But the internet is certainly a vibrant and necessary venue for public debate on issues. Not only blogs but media sites like stltoday.com and the Las Vegas Review-Journal's website invite reader comments. And everywhere I've seen, such comments can be left anonymously or under a pseudonym. Because of that anonymity, people are free to say what they really think, without fear of reprisal from anyone else, and without disclosing their opinions to whomever might be curious . . . family, friends, employers, government, etc. And freedom makes the debate much more relevant and interesting.
The U.S. Attorney for Nevada, however, is attaching that freedom and, consequently, attacking freedom of speech as guaranteed by the First Amendment to the United States Constitution. (Link to story here.) A federal grand jury subpoena has been issued to the Las Vegas Review-Journal seeking the real names, physical addresses, IP addresses, telephone numbers, genders, dates of birth and, get this, credit card numbers, and other information of people who posted comments on the newspaper's website in response to a story about an investigation underway. The prosecutors want this information because "some comments hinted at acts of violence" toward grand jurors.
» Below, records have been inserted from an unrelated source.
(** C8, as stated, fails: on a transport-level failure of the entity lookup
    [get_channel_info] does not raise, it returns [None] like for a missing
    channel. *)
Lemma get_channel_info_transport_failure_not_raised :
  fst (get_channel_info offline_platform "chemed"
         (new_world (datetime_of 2024 3 5 12 0 0 0)))
  = Return None.
Proof. reflexivity. Qed.

(** C8, amended: [get_channel_info] never raises.  It returns the channel's
    metadata when the entity lookup succeeds, and logs the error and returns
    [None] whenever the lookup raises, whatever the exception. *)
Theorem get_channel_info_never_raises tg channel_username w :
  fst (get_channel_info tg channel_username w)
  = Return (match tg_get_entity tg channel_username with
            | Return e => Some (channel_info_of e)
            | Raise _ => None
            end).
Proof.
  unfold get_channel_info, try_except, bind, lift, ret.
  destruct (tg_get_entity tg channel_username); reflexivity.
Qed.

(** ** Properties of the scraper *)

Lemma iterate_quiet items mc ic :
  forallb quiet_step (fst (iterate items mc ic)) = true.
Proof.
  revert mc ic. induction items as [|i items IH]; intros mc ic; [done|].
  destruct i as [|[d|]]; simpl.
  - apply IH.
  - specialize (IH (mc + 1) (if has_image d then ic + 1 else ic)).
    destruct (iterate items _ _) as [steps counts]. exact IH.
  - specialize (IH mc ic). destruct (iterate items mc ic) as [steps counts].
    exact IH.
Qed.

Lemma scrape_messages_quiet channel limit offset platform :
  forallb quiet_step (fst (scrape_messages channel limit offset platform)) = true.
Proof.
  induction platform as [items|items e retry IH]; simpl.
  - pose proof (iterate_quiet items 0 0) as H.
    destruct (iterate items 0 0) as [steps [mc ic]]. simpl in *.
    rewrite forallb_app, H. done.
  - pose proof (iterate_quiet items 0 0) as H.
    destruct (iterate items 0 0) as [steps counts]. simpl in *.
    destruct e as [seconds msg|msg|msg|cls msg]; simpl.
    + destruct (scrape_messages channel limit offset retry) as [again ending].
      simpl in *. rewrite forallb_app, H. simpl. exact IH.
    + rewrite forallb_app, H. done.
    + rewrite forallb_app, H. done.
    + rewrite forallb_app, H. done.
Qed.

Lemma batches_from_spec acc ys :
  (length acc < 100)%nat →
  let '(bs, fin) := batches_from acc ys in
  concat bs ++ fin = acc ++ ys
  ∧ Forall (fun b => length b = 100%nat) bs
  ∧ (length fin < 100)%nat.
Proof.
  revert acc. induction ys as [|y ys IH]; intros acc Hacc; simpl.
  - rewrite app_nil_r. done.
  - unfold len. rewrite length_app. simpl.
    destruct (Z.leb_spec 100 (Z.of_nat (length acc + 1))) as [Hge|Hlt].
    + specialize (IH [] ltac:(simpl; lia)).
      destruct (batches_from [] ys) as [bs fin]. destruct IH as (Hc & Hf & Hl).
      split; [|split; [|done]].
      * simpl. rewrite <- !app_assoc. simpl in *. rewrite Hc. done.
      * constructor; [|done]. rewrite length_app. simpl. lia.
    + specialize (IH (acc ++ [y])). rewrite length_app in IH. simpl in IH.
      specialize (IH ltac:(lia)).
      destruct (batches_from (acc ++ [y]) ys) as [bs fin].
      destruct IH as (Hc & Hf & Hl). rewrite <- app_assoc in Hc. done.
Qed.

Lemma batches_from_count ys bs fin :
  batches_from [] ys = (bs, fin) →
  length bs = (length ys / 100)%nat ∧ length fin = (length ys mod 100)%nat.
Proof.
  intros Hb. pose proof (batches_from_spec [] ys ltac:(simpl; lia)) as H.
  rewrite Hb in H. destruct H as (Hc & Hf & Hl). simpl in Hc.
  assert (length ys = (100 * length bs + length fin)%nat) as Hlen.
  { rewrite <- Hc, length_app. f_equal. clear -Hf.
    induction Hf as [|b bs Hb _ IH]; [done|].
    simpl. rewrite length_app, IH, Hb. lia. }
  split.
  - apply (Nat.div_unique _ _ _ (length fin)); [lia|]. lia.
  - apply (Nat.mod_unique _ _ (length bs)); [lia|]. lia.
Qed.

Ltac run :=
  unfold try_except, bind, ret, raise, lift, emit, now, set_fs, get_world;
  simpl.

Lemma save_batch_run channel msgs dir w :
  let p := dir ++ [batch_filename (strftime_stamp (w_clock w (w_tick w)))
                     (length msgs)] in
  let f := JsonText (PList (map PDict msgs)) in
  w_denied w p = false →
  forallb json_serializable (map PDict msgs) = true →
  _save_messages_batch channel msgs dir w
  = (Return tt,
     mk_world (w_clock w) (S (w_tick w)) (<[p := File f]> (w_fs w))
       (w_denied w)
       (w_events w ++ [WriteFile p f; LogDataSaved channel (path_str p) (len msgs)])).
Proof.
  intros p f Hden Hser. unfold _save_messages_batch, write_json. run.
  fold p. rewrite Hden. simpl. rewrite Hser. simpl.
  rewrite <- app_assoc. done.
Qed.

Lemma batch_writes_app e1 e2 :
  batch_writes (e1 ++ e2) = batch_writes e1 ++ batch_writes e2.
Proof. unfold batch_writes. apply omap_app. Qed.

Lemma consume_run channel dir steps :
  ∀ acc mc ic w,
    (∀ name, w_denied w (dir ++ [name]) = false) →
    forallb json_serializable (map PDict (acc ++ yielded steps)) = true →
    forallb quiet_step steps = true →
    ∃ w' new,
      consume channel dir steps acc mc ic w
      = (Return (snd (batches_from acc (yielded steps)),
                 mc + len (yielded steps),
                 ic + count_images (yielded steps)), w')
      ∧ w_denied w' = w_denied w
      ∧ w_events w' = w_events w ++ new
      ∧ batch_writes new
        = map (map PDict) (fst (batches_from acc (yielded steps))).
Proof.
  induction steps as [|s steps IH]; intros acc mc ic w Hden Hser Hq.
  - exists w, []. simpl. unfold count_images, len. simpl.
    rewrite !Z.add_0_r, app_nil_r. done.
  - simpl in Hq. apply andb_prop in Hq as [Hs Hq]. destruct s as [d|e].
    + change (yielded (Yield d :: steps)) with (d :: yielded steps) in *.
      simpl.
      assert (ic + count_images (d :: yielded steps)
              = (if has_image d then ic + 1 else ic)
                + count_images (yielded steps)) as Hic.
      { unfold count_images, len. rewrite filter_cons.
        destruct (has_image d); simpl; [|lia].
        destruct (decide (true = true)); [|done]. simpl. lia. }
      assert (mc + len (d :: yielded steps) = mc + 1 + len (yielded steps))
        as Hmc by (unfold len; simpl; lia).
      rewrite Hic, Hmc. clear Hic Hmc.
      destruct (100 <=? len (acc ++ [d])) eqn:Hfull.
      * assert (forallb json_serializable (map PDict (acc ++ [d])) = true
                ∧ forallb json_serializable (map PDict ([] ++ yielded steps))
                  = true) as [Hs1 Hs2].
        { replace (acc ++ d :: yielded steps)
            with ((acc ++ [d]) ++ yielded steps) in Hser
            by (rewrite <- app_assoc; done).
          rewrite map_app, forallb_app in Hser.
          apply andb_prop in Hser. done. }
        unfold bind at 1.
        rewrite save_batch_run; [|apply Hden|exact Hs1].
        match goal with
        | |- context [consume _ _ _ _ _ _ ?w1] =>
            destruct (IH [] (mc + 1) (if has_image d then ic + 1 else ic) w1)
              as (w' & new & Hrun & Hd & He & Hb); [exact Hden|exact Hs2|exact Hq|]
        end.
        rewrite Hrun. simpl in Hd, He.
        destruct (batches_from [] (yielded steps)) as [bs fin]. simpl in *.
        eexists w', _. split; [done|]. split; [done|]. split.
        { rewrite He, <- app_assoc. done. }
        rewrite batch_writes_app, Hb. done.
      * destruct (IH (acc ++ [d]) (mc + 1) (if has_image d then ic + 1 else ic) w)
          as (w' & new & Hrun & Hd & He & Hb); [exact Hden| |exact Hq|].
        { rewrite <- app_assoc. exact Hser. }
        rewrite Hrun. exists w', new. done.
    + change (yielded (Effect e :: steps)) with (yielded steps) in *.
      simpl. unfold bind at 1. unfold emit at 1.
      match goal with
      | |- context [consume _ _ _ _ _ _ ?w1] =>
          destruct (IH acc mc ic w1)
            as (w' & new & Hrun & Hd & He & Hb); [exact Hden|exact Hser|exact Hq|]
      end.
      rewrite Hrun. simpl in Hd, He. exists w', (e :: new).
      split; [done|]. split; [done|]. split.
      { rewrite He, <- app_assoc. done. }
      destruct e; try exact Hb. simpl in Hs. done.
Qed.

Lemma lengths_all_100 {A} (bs : list (list A)) :
  Forall (fun b => length b = 100%nat) bs →
  map length bs = replicate (length bs) 100%nat.
Proof.
  induction 1 as [|b bs Hb _ IH]; [done|]. simpl. rewrite Hb, IH. done.
Qed.


(** *** Effects of the building blocks *)

Lemma stable_refl Q w : stable Q w w.
Proof.
  repeat split; try done. exists []. rewrite app_nil_r. done.
Qed.

Lemma stable_trans Q w1 w2 w3 :
  stable Q w1 w2 → stable Q w2 w3 → stable Q w1 w3.
Proof.
  intros (Hc1 & Hd1 & Ht1 & n1 & He1 & Hq1) (Hc2 & Hd2 & Ht2 & n2 & He2 & Hq2).
  repeat split; try congruence; try lia.
  exists (n1 ++ n2). rewrite He2, He1, <- app_assoc. split; [done|].
  apply Forall_app. done.
Qed.

Lemma frames_ret {A} Q (a : A) : frames Q (ret a).
Proof. intros w. apply stable_refl. Qed.

Lemma frames_raise {A} Q e : frames Q (@raise A e).
Proof. intros w. apply stable_refl. Qed.

Lemma frames_lift {A} Q (r : result A) : frames Q (lift r).
Proof. intros w. apply stable_refl. Qed.

Lemma frames_get_world Q : frames Q get_world.
Proof. intros w. apply stable_refl. Qed.

Lemma frames_now Q : frames Q now.
Proof.
  intros w. simpl. repeat split; try done; simpl; [lia|].
  exists []. rewrite app_nil_r. done.
Qed.

Lemma frames_set_fs Q fs : frames Q (set_fs fs).
Proof.
  intros w. simpl. repeat split; try done.
  exists []. simpl. rewrite app_nil_r. done.
Qed.

Lemma frames_emit (Q : event → Prop) e : Q e → frames Q (emit e).
Proof.
  intros He w. simpl. repeat split; try done.
  exists [e]. simpl. split; [done|]. constructor; done.
Qed.

Lemma frames_bind {A B} Q (m : M A) (k : A → M B) :
  frames Q m → (∀ a, frames Q (k a)) → frames Q (bind m k).
Proof.
  intros Hm Hk w. unfold bind. specialize (Hm w).
  destruct (m w) as [[a|e] w1]; simpl in *; [|done].
  eapply stable_trans; [exact Hm|]. apply Hk.
Qed.

Lemma frames_try_except {A} Q (m : M A) (h : exn → M A) :
  frames Q m → (∀ e, frames Q (h e)) → frames Q (try_except m h).
Proof.
  intros Hm Hh w. unfold try_except. specialize (Hm w).
  destruct (m w) as [[a|e] w1]; simpl in *; [done|].
  eapply stable_trans; [exact Hm|]. apply Hh.
Qed.

Lemma frames_if {A} Q (c : bool) (m1 m2 : M A) :
  frames Q m1 → frames Q m2 → frames Q (if c then m1 else m2).
Proof. destruct c; done. Qed.

Lemma frames_write_json Q gz p doc :
  (∀ f, Q (WriteFile p f)) → frames Q (write_json gz p doc).
Proof.
  intros HQ. unfold write_json. apply frames_bind; [apply frames_get_world|].
  intros w. repeat apply frames_if; try apply frames_raise;
    repeat (apply frames_bind; [|intros ?]);
    auto using frames_set_fs, frames_emit, frames_raise.
Qed.

Lemma frames_mkdir_p Q p : Q (Mkdir p) → frames Q (mkdir_p p).
Proof.
  intros HQ. unfold mkdir_p. apply frames_bind; [apply frames_get_world|].
  intros w. repeat apply frames_if; try apply frames_raise.
  apply frames_bind; [apply frames_set_fs|]. intros _. by apply frames_emit.
Qed.

Lemma returns_ret {A} (a : A) : returns (ret a).
Proof. intros w. by exists a. Qed.

Lemma returns_emit e : returns (emit e).
Proof. intros w. by exists tt. Qed.

Lemma returns_now : returns now.
Proof. intros w. by eexists. Qed.

Lemma returns_bind {A B} (m : M A) (k : A → M B) :
  returns m → (∀ a, returns (k a)) → returns (bind m k).
Proof.
  intros Hm Hk w. unfold bind. destruct (Hm w) as [a Ha].
  destruct (m w) as [[a'|e] w1]; simpl in *; [|done]. apply Hk.
Qed.

Lemma returns_try_except {A} (m : M A) (h : exn → M A) :
  (∀ e, returns (h e)) → returns (try_except m h).
Proof.
  intros Hh w. unfold try_except.
  destruct (m w) as [[a|e] w1]; simpl; [by exists a|]. apply Hh.
Qed.

Lemma post_ret {A} (a : A) (P : A → Prop) : P a → post (ret a) P.
Proof. intros Ha w a' w' [= <- _]. exact Ha. Qed.

Lemma post_raise {A} e (P : A → Prop) : post (raise e) P.
Proof. intros w a w' [=]. Qed.

Lemma post_bind {A B} (m : M A) (k : A → M B) (R : A → Prop) (P : B → Prop) :
  post m R → (∀ a, R a → post (k a) P) → post (bind m k) P.
Proof.
  intros Hm Hk w b w'. unfold bind.
  destruct (m w) as [[a|e] w1] eqn:Hrun; [|done].
  intros Hb. eapply Hk; [|exact Hb]. eapply Hm. exact Hrun.
Qed.

Lemma post_true {A} (m : M A) : post m (fun _ => True).
Proof. done. Qed.

Lemma post_try_except {A} (m : M A) (h : exn → M A) (P : A → Prop) :
  post m P → (∀ e, post (h e) P) → post (try_except m h) P.
Proof.
  intros Hm Hh w a w'. unfold try_except.
  destruct (m w) as [[a'|e] w1] eqn:Hrun.
  - intros [= <- <-]. eapply Hm. exact Hrun.
  - apply Hh.
Qed.

Lemma post_write_json gz p doc :
  post (write_json gz p doc) (fun _ => json_serializable doc = true).
Proof.
  intros w a w'. unfold write_json. run.
  destruct (w_denied w p); [done|].
  destruct (json_serializable doc); done.
Qed.

Lemma not_report_below self (rest : path) :
  (2 < length rest)%nat →
  is_report_path self (scraper_data_dir self ++ rest) = false.
Proof.
  intros Hlen. unfold is_report_path. rewrite drop_app_length.
  destruct rest as [|a [|b [|c rest]]]; simpl in Hlen; [lia..|].
  apply andb_false_r.
Qed.

Lemma not_report_in_channel_dir self date_str channel name f :
  not_a_report self
    (WriteFile ((raw_messages_dir self ++ [date_str; channel]) ++ [name]) f).
Proof.
  unfold not_a_report, raw_messages_dir. rewrite <- !app_assoc.
  apply not_report_below. simpl. lia.
Qed.

Lemma save_batch_returns channel msgs dir :
  returns (_save_messages_batch channel msgs dir).
Proof.
  unfold _save_messages_batch. apply returns_try_except.
  intros e. apply returns_emit.
Qed.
But the subpoena is not limited to seeing information about posters who "hinted" at violence. It is, apparently, going after everyone's information.
The newspaper is fighting the subpoena. Good. Its editor indicated a willingness to cooperate if "specific crimes or real threats" were presented. Also good. But until that point, the constitutionally protected freedom to speak anonymously must be protected.
As you might all know, this issue is personal for me. I run this blog anonymously. Why? Am I afraid of letting people know what I think? In general, the answer is a definite no. But, on the other hand, I wouldn't want deranged liberals looking me up in the white pages and then calling me at home or showing up at my house to express their thoughts or feelings. It is also none of my employer's business what my personal political views are. My employer's views might be (in fact, probably are) different than mine and, frankly, I don't want to open even a potential can of worms.
Anonymity begets free speech on the internet. It must be protected or many voices, including mine, will be silenced.